Would you have recognized me, too, if I had approached you at the bar? Would you have had the same feeling: that we loved each other, once, that it was a chaos and that it was dangerous, but that we had done it?

To see you as I entered the place with my date around my arm, I nearly muttered your name, but no name could come. Kimberly. Kim. No. Something french. The hollowness sat at the back of the tongue and there was no answer. I see your face in my mind the same way I saw it there: the blackness of a candle lit lounge, your paleness, the black and crying eyes, the sad and unwholesome beauty you own, like a ghost. And how is it that I can see your collar bones in this whispering memory, too, but I can’t find your name? How is it that I know how your neck smells, and how the taste of your perfume can be bitter when tasted, and how is it that I know that you are sad, and lonely, and that in the morning you lay in bed long into the afternoon, your bleach blonde hair won’t be washed another day, your bathrobe worn and holey, your ashtray overfull, you haven’t aten in days.
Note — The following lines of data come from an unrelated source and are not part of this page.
(** * Sales analysis endpoint ([app.py]): a shallow embedding and its properties

    The repository is one Flask handler, [analyze_file], that receives an
    uploaded spreadsheet, validates it, filters its rows by month and returns
    chart data.  This file embeds that handler as Rocq functions and proves
    the properties its specification states about it.

    Modelling conventions.
    - The handler runs in a small writer monad with early exit ([M]): every
      [logger] call appends a [LogEvent], every [return jsonify(...), code]
      leaves the handler, and an exception reaching the outer
      [except Exception] becomes the 500 response built there.
    - [pd.read_excel] is outside the repository: an upload carries what the
      call yields, a parsed [DataFrame] or the raised exception.  String-to-date
      conversion inside [pd.to_datetime] is a parameter ([to_datetime_convert]).
    - A [DataFrame] column is one of three shapes: [Int64Col] (dtype int64:
      whole-valued cells, none blank), [DatetimeCol] (dtype datetime64, at
      midnight) and [ObjectCol] (dtype object holding text).  float64 and bool
      columns (fractional or blank numeric cells) are not represented.
    - int64 sums wrap around modulo 2^64 ([wrap64]), as numpy's do.
    - float64 expressions ([Sales / total * 100], [total / count]) are carried
      in exact arithmetic and rounded half-to-even at the decimal place the
      code asks for; signed zero, infinities and the exponent notation of very
      large floats are not represented. *)

From Stdlib Require Import ZArith QArith List String Ascii Bool Lia Lqa.
From Stdlib Require Import Permutation Sorted DecimalString SpecFloat.
Import ListNotations.

Local Open Scope string_scope.
Local Open Scope Z_scope.

Set Implicit Arguments.

(* ================================================================= *)
(** ** Python string helpers *)

Module PyStr.

(** [str.isspace] on ASCII: TAB, LF, VT, FF, CR, FS, GS, RS, US and space. *)
Definition is_space (c : ascii) : bool :=
  let n := N_of_ascii c in
  ((9 <=? n) && (n <=? 13) || (28 <=? n) && (n <=? 32))%N.
(** * shop/api.py: the business logic of the shop, embedded in Rocq

    The Django models are rows of relational tables; the database is a
    record of tables that every operation threads explicitly.  An operation
    decorated with [transaction.atomic] either returns its value together
    with the new database, or raises, in which case the caller keeps the
    database it had (the rollback). *)

From Stdlib Require Import ZArith QArith Qround Lia Permutation Sorted.
From stdpp Require Import base option list strings gmap.

Local Open Scope string_scope.
Local Open Scope list_scope.
Local Open Scope Z_scope.

(** ** Exceptions and results *)

(** The exceptions the module can raise.  [APIException] is
    [shop.exceptions.APIException], the only business error of the module
    (the specification calls it ConflictError or OrderingError by use). *)
Inductive Exception : Type :=
  | DoesNotExist (model : string)
  | MultipleObjectsReturned (model : string)
  | APIException (msg : string)
  | AssertionError (msg : string)
  | ValueError (msg : string)
  | ZeroDivisionError
  | AttributeError (msg : string)
  | UnboundLocalError (var : string)
  | OverflowError (msg : string).

Inductive Result (A : Type) : Type :=
  | Ok (a : A)
  | Raise (e : Exception).
Arguments Ok {A} a.
Arguments Raise {A} e.

Definition bind {A B : Type} (r : Result A) (k : A -> Result B) : Result B :=
  match r with
  | Ok a => k a
  | Raise e => Raise e
  end.

Notation "'let*' x := r 'in' k" := (bind r (fun x => k))
  (at level 10, x pattern, r at level 100, k at level 200).

Definition is_ok {A : Type} (r : Result A) : bool :=
  match r with Ok _ => true | Raise _ => false end.

(** ** Enumerations *)

Inductive TrxType : Type := INVENTORY | PURCHASE | CORRECTION.
Inductive TrxStatus : Type := PENDING | FINALIZED | CANCELED.

(** The models a generic reference can point to ([ContentType]). *)
Inductive ContentType : Type := CT_DeliveryItem | CT_StocktakeItem | CT_Other.

Definition TrxType_eqb (a b : TrxType) : bool :=
  match a, b with
  | INVENTORY, INVENTORY | PURCHASE, PURCHASE | CORRECTION, CORRECTION => true
  | _, _ => false
  end.
(** X30: the flee behaviour. Its tick always returns. It gives [SUCCESS] and
    leaves the world as it is when the selector names no threat or the
    threat is at least [fleeDistance] away, [FAILURE] when there is a threat
    but the agent has no transform, and [RUNNING] otherwise, that is exactly
    while a threat is closer than [fleeDistance]; in that case the path is
    replaced by a single waypoint (which is dropped again if it is reached in
    the same tick) and the blackboard, the target and the mesh are as
    before. *)
Theorem flee_status sel fleeDistance a w dt :
  exists w' s,
    flee_action sel fleeDistance a w dt = Ret (w', s) /\
    (s = SUCCESS <->
       sel a w = None \/
       exists target tr, sel a w = Some target /\
         Ag.transform (Ag.gameObject (self w)) = Some tr /\
         fleeDistance <= Nav.heuristic target (Ag.t_position tr)) /\
    (s = FAILURE <->
       exists target, sel a w = Some target /\ Ag.transform (Ag.gameObject (self w)) = None) /\
    (s <> RUNNING -> w' = w) /\
    (s = RUNNING ->
       mesh w' = mesh w /\ (length (Ag.path (self w')) <= 1)%nat /\
       Ag.blackboard (self w') = Ag.blackboard (self w) /\
       Ag.currentTarget (self w') = Ag.currentTarget (self w)).
Proof.
  unfold flee_action. destruct (sel a w) as [target|] eqn:Hsel.
  - destruct (Ag.transform (Ag.gameObject (self w))) as [tr|] eqn:Htr.
    + change (sqrt _) with (Nav.heuristic target (Ag.t_position tr)).
      set (distance := Nav.heuristic target (Ag.t_position tr)).
      destruct (Rle_dec fleeDistance distance) as [Hfar|Hnear].
      * rewrite Rleb_true by assumption. exists w, SUCCESS. split; [reflexivity|].
        split_and!; try discriminate; auto.
        -- split; [intros _; right; eauto | reflexivity].
        -- split; [discriminate | intros (t & E & ?); discriminate].
      * rewrite Rleb_false by lra.
        match goal with |- context [Ag.followPath ?x dt] =>
          assert (Hfollow : exists p, x = Ag.setPath (self w) [Some p])
            by (destruct (mesh w); eauto);
          destruct Hfollow as (p & ->)
        end.
        destruct (followPath_single_returns (self w) p dt) as (a1 & completed & Hfollow).
        pose proof (followPath_path _ _ _ _ Hfollow) as (Hb & Ht & _ & Hp).
        rewrite Hfollow. cbn. exists (with_self w a1), RUNNING. split; [reflexivity|].
        split_and!; try contradiction; auto.
        -- split; [discriminate|]. intros [E|(t & tr' & E1 & E2 & Hle)]; [discriminate|].
           inversion E1; inversion E2; subst. contradiction.
        -- split; [discriminate | intros (t & E & ?); discriminate].
        -- intros _. cbn [mesh self with_self]. split; [reflexivity|].
           split; [|auto]. destruct completed; [rewrite Hp; cbn; lia|].
           destruct Hp as [-> _]. cbn. lia.
    + exists w, FAILURE. split; [reflexivity|]. split_and!; try discriminate; auto.
      * split; [discriminate|]. intros [E|(t & tr' & _ & E & _)]; discriminate.
      * split; [eauto | reflexivity].
  - exists w, SUCCESS. split; [reflexivity|]. split_and!; try discriminate; auto.
    + split; [auto | reflexivity].
    + split; [discriminate | intros (t & E & _); discriminate].
Qed.
End SysExtra.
Why, spectre, do I know you, but can’t approach you? Why is your gloom so beautiful to me, if not because we have loved each other, and held eacother in a dark place, and found bonds in our solitude that way? Why, darling, evil, do I need to cry with you once more, if maybe I never did?

Certainly you are beautiful. And I am lonely. So I have held you in my chest like a meditative breath since spotting you, the other night, and wondering, if maybe, one second to the next, your name would come to me, the memory would arrive, and then, then what? I could call you. Send you a message. Rekindle what ever damp, and water-soaked fire pit I can feel, with eyes closed or open, in the pit of me.

I must have found you once on the Internet, and you don’t know me. How darkness can be a mirror better than anything. I know you perhaps. Like I know myself, without wanting it.

Still, how warm it might be, for you to let me in, for you to have waved and smiled and displaced all the blackness in the place with a friendly recognition. There I am, you would say. There I am.